Cdc25B phosphatases function as key players in G2/M cell cycle progression by activating the CDK1-cyclinB1 complexes. They also have an essential role in recovery from the G2/M checkpoint activated in response to DNA damage. Overexpression of Cdc25B results in bypass of the G2/M checkpoint and illegitimate entry into mitosis, and also causes replicative stress, leading to genomic instability. Thus, fine-tuning of Cdc25B expression level is critical for correct cell cycle progression and G2 checkpoint recovery. However, the transcriptional regulation of Cdc25B remains largely unknown. Earlier studies have shown that the tumor suppressor p53 overexpression transcriptionally represses Cdc25B; however, the molecular mechanism of this repression has not yet been elucidated, although it was suggested to occur through the induction of p21. Here we show that Cdc25B is downregulated by the basal level of p53 in multiple cell types.
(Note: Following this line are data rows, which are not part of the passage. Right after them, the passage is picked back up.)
Lemma in_bss_no (g : gas) : stores g -> in_bss section_flags g = Ret (false, g).
Proof.
  intros [_ H]. unfold in_bss. mrun. unfold mret, M_ret. do 2 f_equal. change (Z.lor 0x002 0x100) with 0x102.
  apply andb_false_iff. destruct H as [->|H]; [by left|right; by apply Z.eqb_neq].
Qed.

Lemma po_stores {bytes diags q g g'} : put_out bytes diags q g g' -> stores g -> stores g'.
Proof. intros H. unfold stores. by rewrite (po_seg H). Qed.

(** ** Strings *)

(** A character as wide as a directive stores it. *)
Definition widen (bits c : Z) : list Z := replicate (Z.to_nat (bits / 8) - 1) 0 ++ [c].

Lemma append_zeros_ok (n : nat) (g : gas) : frags_ok g ->
  exists g', append_zeros n g = Ret (tt, g') /\ put_out (replicate n 0) [] (input_line_pointer g) g g'.
Proof.
  revert g. induction n as [|n IH]; intros g Hok; [exists g; split; [done|by apply put_out_refl]|].
  destruct (frag_append_ok 0 g Hok) as (g1 & E1 & P1). destruct (IH g1 (po_ok _ _ _ _ _ P1)) as (g2 & E2 & P2).
  exists g2. cbn [append_zeros]. rewrite (mbind_ret _ _ _ _ _ E1). split; [done|].
  rewrite (po_ilp _ _ _ _ _ P1) in P2. exact (put_out_next _ _ _ _ _ _ _ P1 P2).
Qed.

Lemma append_char_ok (c bits : Z) (g : gas) : frags_ok g -> stores g -> bits ∈ [8; 16; 32; 64] ->
  exists g', stringer_append_char section_flags c bits g = Ret (tt, g')
    /\ put_out (widen bits (Z.land c 0xff)) [] (input_line_pointer g) g g'.
Proof.
  intros Hok Hst Hb. unfold stringer_append_char. rewrite (mbind_ret _ _ _ _ _ (in_bss_no g Hst)).
  rewrite andb_false_r. cbn [when]. erewrite mbind_ret; [|reflexivity].
  destruct (append_zeros_ok (Z.to_nat (bits / 8) - 1) g Hok) as (g1 & E1 & P1).
  destruct (frag_append_ok c g1 (po_ok _ _ _ _ _ P1)) as (g2 & E2 & P2).
  exists g2. erewrite mbind_ret; [split; [exact E2|]|].
  - rewrite (po_ilp _ _ _ _ _ P1) in P2. exact (put_out_next _ _ _ _ _ _ _ P1 P2).
  - rewrite <- E1. rewrite !elem_of_cons, elem_of_nil in Hb. by destruct_or! Hb; subst.
Qed.

(** The ways to write a character in a string, [d] being the character after it: itself, a
    letter or another character after a backslash, up to three digits read in octal (8 and
    9 among them), or x and any number of hexadecimal digits. *)
Definition letters : list (Z * Z) := [(98, 8); (102, 12); (110, 10); (114, 13); (116, 9); (118, 11)].
Definition special (a : Z) : bool :=
  (a =? 0) || (a =? 10) || (a =? 120) || (a =? 88) || between 48 57 a || bool_decide (a ∈ letters.*1).

Definition octal_number (ds : list Z) : Z := fold_left (fun n d => n * 8 + (d - 48)) ds 0.
Definition xdigit_value (d : Z) : Z := if d <=? 57 then d - 48 else if d <=? 70 then d - 55 else d - 87.
Definition hex_number (hs : list Z) : Z := fold_left (fun n d => n * 16 + xdigit_value d) hs 0.

Inductive spells : list Z -> Z -> Z -> Prop :=
| spell_plain d c : 0 < c < 128 -> c <> 10 -> c <> 34 -> c <> 92 -> spells [c] d c
| spell_letter d a c : (a, c) ∈ letters -> spells [92; a] d c
| spell_other d a : 0 < a < 128 -> special a = false -> spells [92; a] d a
| spell_octal d ds : Forall (fun d => ISDIGIT d = true) ds -> (1 <= length ds <= 3)%nat ->
    length ds = 3%nat \/ ISDIGIT d = false -> spells (92 :: ds) d (octal_number ds mod 256)
| spell_hex d x hs : x = 120 \/ x = 88 -> Forall (fun d => ISXDIGIT d = true) hs -> ISXDIGIT d = false ->
    spells (92 :: x :: hs) d (hex_number hs mod 256).

Lemma spells_byte (l : list Z) (d c : Z) : spells l d c -> 0 <= c < 256.
Proof.
  intros [? ? ?|? a b Ha|? a Ha _|? ? _ _ _|? ? ? _ _ _]; [lia| |lia|by apply Z.mod_pos_bound..].
  unfold letters in Ha. rewrite !elem_of_cons, elem_of_nil in Ha. destruct_or! Ha; injection Ha as -> ->; lia.
Qed.

Lemma mask_char (c : Z) : 0 <= c < 256 -> Z.land c CHAR_MASK = c.
Proof. intros H. change CHAR_MASK with (Z.ones 8). rewrite Z.land_ones by lia. by apply Z.mod_small. Qed.

Lemma land_char_mask (x : Z) : Z.land x CHAR_MASK = x mod 256.
Proof. change CHAR_MASK with (Z.ones 8). by rewrite Z.land_ones by lia. Qed.

Lemma octal_ok (ds : list Z) (turns : nat) (d number : Z) (rest : list Z) (g : gas) :
  Forall (fun d => ISDIGIT d = true) ds -> (length ds <= turns)%nat -> length ds = turns \/ ISDIGIT d = false ->
  text g (input_line_pointer g) (ds ++ d :: rest) ->
  (c ← next_char; octal_loop turns c number) g
  = Ret (fold_left (fun n d => n * 8 + (d - 48)) ds number,
         set_ilp (input_line_pointer g + Z.of_nat (length ds) + 1) g).
Proof.
  intros Hds. revert turns number g. induction Hds as [|c ds Hc Hds IH]; intros turns number g Hn Hd Ht; cbn [app] in Ht.
  - rewrite (mbind_ret _ _ _ _ _ (next_text g _ _ Ht)). cbn [length fold_left]. rewrite Z.add_0_r.
    destruct turns as [|turns]; [done|]. destruct Hd as [|Hd]; [done|]. cbn [octal_loop]. by rewrite Hd.
  - rewrite (mbind_ret _ _ _ _ _ (next_text g _ _ Ht)). cbn [length] in *. destruct turns as [|turns]; [lia|].
    cbn [octal_loop]. rewrite Hc. pose proof (text_tail _ _ _ _ Ht) as Ht2. set (g2 := set_ilp _ g) in *.
    rewrite (IH turns _ g2) by (done || lia || (destruct Hd; [left; lia|by right])). cbn [fold_left].
    do 2 f_equal; [f_equal; lia|]. unfold g2. rewrite set_ilp_twice. cbn [input_line_pointer set_ilp]. f_equal. lia.
Qed.

Lemma xdigit_cases (c : Z) : 0 <= c < 128 -> ISXDIGIT c = true ->
  (if between 48 57 c then c - 48 else if between 65 90 c then c - 65 + 10 else c - 97 + 10) = xdigit_value c.
Proof.
  intros Hc. unfold ISXDIGIT, uchar, xdigit_value. change (Z.land c 0xff) with (Z.land c CHAR_MASK).
  rewrite mask_char by lia. unfold between. intros H. repeat case_match; lia.
Qed.

Lemma s64_mod (x : Z) : s64 x mod 256 = x mod 256.
Proof.
  unfold s64. change (2 ^ 64) with (2 ^ 56 * 256). rewrite Zminus_mod, (Z.mul_comm (2 ^ 56)), <- Zminus_mod.
  rewrite Z.rem_mul_r by lia. change (2 ^ 63) with (2 ^ 55 * 256). Z.to_euclidean_division_equations; lia.
Qed.

Lemma hex_fold (hs : list Z) (n : Z) :
  fold_left (fun n d => s64 (n * 16 + xdigit_value d)) hs n mod 256
  = fold_left (fun n d => n * 16 + xdigit_value d) hs n mod 256.
Proof.
  enough (forall n m, n mod 256 = m mod 256 ->
    fold_left (fun n d => s64 (n * 16 + xdigit_value d)) hs n mod 256
    = fold_left (fun n d => n * 16 + xdigit_value d) hs m mod 256) by auto.
  clear n. induction hs as [|d hs IH]; intros n m H; cbn [fold_left]; [done|]. apply IH. rewrite s64_mod.
  rewrite (Z.add_mod (n * 16)), (Z.mul_mod n), H, <- Z.mul_mod, <- Z.add_mod by lia. done.
Qed.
This downregulation also occurs in p21-/- cell lines, indicating that p21 is not required for p53-mediated regulation of Cdc25B. Deletion and mutation analyses of the Cdc25B promoter revealed that downregulation by p53 is dependent on the presence of functional Sp1/Sp3 and NF-Y binding sites. Furthermore, chromatin immunoprecipitation analyses show that p53 binds to the Cdc25B promoter and mediates transcriptional attenuation through the Sp1 and NF-Y transcription factors. Our results suggest that the inability to downregulate Cdc25B after loss of p53 might contribute to tumorigenesis.